• TASK PROMPT:
Starting at the top of the entries below, set down each line exactly as written, and stop after the line containing "Import ListNotations.".

[Collected data entries]
==========
(** * NanoBananaStudio: the client-side state and persistence core

    A shallow embedding of the request client ([services/geminiService.ts]),
    of the studio controller (the [TextGenerator] component) and of the
    pipeline evaluator (the [WorkflowEditor] component), followed by the
    properties of the specification proved about them. *)

From Stdlib Require Import List ZArith NArith Bool String Ascii Lia.
Import ListNotations.

(** ** JavaScript values *)

Module Js.

(** A JavaScript string is a sequence of UTF-16 code units. *)
Definition jsstring := list N.

(** String literals of the source (all of them ASCII). *)
Definition lit (s : string) : jsstring :=
  map N_of_ascii (list_ascii_of_string s).

Fixpoint eqb (a b : jsstring) : bool :=
  match a, b with
  | [], [] => true
  | x :: a', y :: b' => N.eqb x y && eqb a' b'
  | _, _ => false
  end.

(** [s.includes(c)] for a one-character [c]. *)
Definition includes_char (c : N) (s : jsstring) : bool := existsb (N.eqb c) s.

(** [s.startsWith(p)], returning what follows the prefix. *)
Fixpoint strip_prefix (p s : jsstring) : option jsstring :=
  match p, s with
  | [], _ => Some s
  | x :: p', y :: s' => if N.eqb x y then strip_prefix p' s' else None
  | _ :: _, [] => None
  end.

(** WhiteSpace and LineTerminator code units, the ones [trim] removes. *)
Definition is_whitespace (c : N) : bool :=
  ((9 <=? c) && (c <=? 13) || (c =? 32) || (c =? 160) || (c =? 5760)
   || (8192 <=? c) && (c <=? 8202) || (c =? 8232) || (c =? 8233)
   || (c =? 8239) || (c =? 8287) || (c =? 12288) || (c =? 65279))%N.

(** LineTerminator code units, the ones [.] of a regular expression
    refuses. *)
Definition is_line_terminator (c : N) : bool :=
  ((c =? 10) || (c =? 13) || (c =? 8232) || (c =? 8233))%N.

Definition no_line_terminator (s : jsstring) : bool :=
  forallb (fun c => negb (is_line_terminator c)) s.

(** Truthiness of [s.trim()]: some code unit is not white space. *)
Definition trim_truthy (s : jsstring) : bool :=
  existsb (fun c => negb (is_whitespace c)) s.

(** [s || d] on strings. *)
Definition str_or (s d : jsstring) : jsstring :=
  match s with [] => d | _ => s end.

(** The values a stored blob or a parsed JSON text is made of.  Numbers
    are the integers (time stamps are integral milliseconds). *)
#[warnings="-register-all"] Inductive value : Type :=
| Undefined
| Null
| Bool (b : bool)
| Num (z : Z)
| Str (s : jsstring)
| Arr (items : list value)
| Obj (fields : list (jsstring * value)).

Definition truthy (v : value) : bool :=
  match v with
  | Undefined | Null => false
  | Bool b => b
  | Num z => negb (Z.eqb z 0)
  | Str s => match s with [] => false | _ => true end
  | Arr _ | Obj _ => true
  end.

Fixpoint lookup (k : jsstring) (fields : list (jsstring * value)) : value :=
  match fields with
  | [] => Undefined
  | (k', v) :: rest => if eqb k k' then v else lookup k rest
  end.

(** [v.k] for the property names the source reads ([error], [message]):
    only an object has them. *)
Definition get (k : jsstring) (v : value) : value :=
  match v with
  | Obj fields => lookup k fields
  | _ => Undefined
  end.

(** The outcome of a call that may throw; an [Error] is its message. *)
Inductive completion (A : Type) : Type :=
| Return (a : A)
| Throw (message : jsstring).
Arguments Return {A} a.
Arguments Throw {A} message.

End Js.

Import Js.

(** ** The request client, [services/geminiService.ts] *)

Module GeminiService.

Inductive part : Type :=
| TextPart (text : jsstring)
| InlineData (mimeType data : jsstring).

Record imageConfig : Type := mkImageConfig {
  imageSize : jsstring;
  cfg_aspectRatio : jsstring
}.

(** The argument of [ai.models.generateContent]. *)
Record request : Type := mkRequest {
  model : jsstring;
  contents : list part;
  config : option imageConfig
}.

(** One entry of [response.candidates[0].content.parts]. *)
Record rpart : Type := mkRpart {
  r_inlineData : option (option jsstring * option jsstring);  (* mimeType, data *)
  r_text : option jsstring
}.

(** [response.candidates?.[0]?.content?.parts], [None] when the chain
    yields [undefined]. *)
Definition response := option (list rpart).

(** [getClient]: the key of the environment, or the error. *)
Definition getClient (apiKey : option jsstring) : completion jsstring :=
  match apiKey with
  | None | Some [] => Throw (lit "API Key not found in environment variables")
  | Some k => Return k
  end.

(** [/^data:(.+);base64,(.+)$/]: the first group is greedy, so the match
    tries the longest first group first and backtracks. *)
Definition match_tail (m s : jsstring) : option (jsstring * jsstring) :=
  match strip_prefix (lit ";base64,") s with
  | Some d =>
      match d with
      | [] => None
      | _ => if no_line_terminator d then Some (m, d) else None
      end
  | None => None
  end.

Fixpoint match_group1 (acc s : jsstring) : option (jsstring * jsstring) :=
  match s with
  | [] => None
  | c :: s' =>
      if is_line_terminator c then None
      else match match_group1 (acc ++ [c]) s' with
           | Some r => Some r
           | None => match_tail (acc ++ [c]) s'
           end
  end.

Definition match_data_url (s : jsstring) : option (jsstring * jsstring) :=
  match strip_prefix (lit "data:") s with
  | Some rest => match_group1 [] rest
  | None => None
  end.

Definition validRatios : list jsstring :=
  [lit "1:1"; lit "3:4"; lit "4:3"; lit "9:16"; lit "16:9"; lit "21:9"].

Definition finalAspectRatio (aspectRatio : jsstring) : jsstring :=
  if existsb (eqb aspectRatio) validRatios then aspectRatio else lit "1:1".

(** The parts pushed for the reference images: at most two are looked at,
    and one that is not a data URL is skipped. *)
Fixpoint image_parts (images : list jsstring) : list part :=
  match images with
  | [] => []
  | imgData :: rest =>
      match match_data_url imgData with
      | Some (mime, data) => InlineData mime data :: image_parts rest
      | None => image_parts rest
      end
  end.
==========
• FINISHED TASK:
(** * NanoBananaStudio: the client-side state and persistence core

    A shallow embedding of the request client ([services/geminiService.ts]),
    of the studio controller (the [TextGenerator] component) and of the
    pipeline evaluator (the [WorkflowEditor] component), followed by the
    properties of the specification proved about them. *)

From Stdlib Require Import List ZArith NArith Bool String Ascii Lia.
Import ListNotations.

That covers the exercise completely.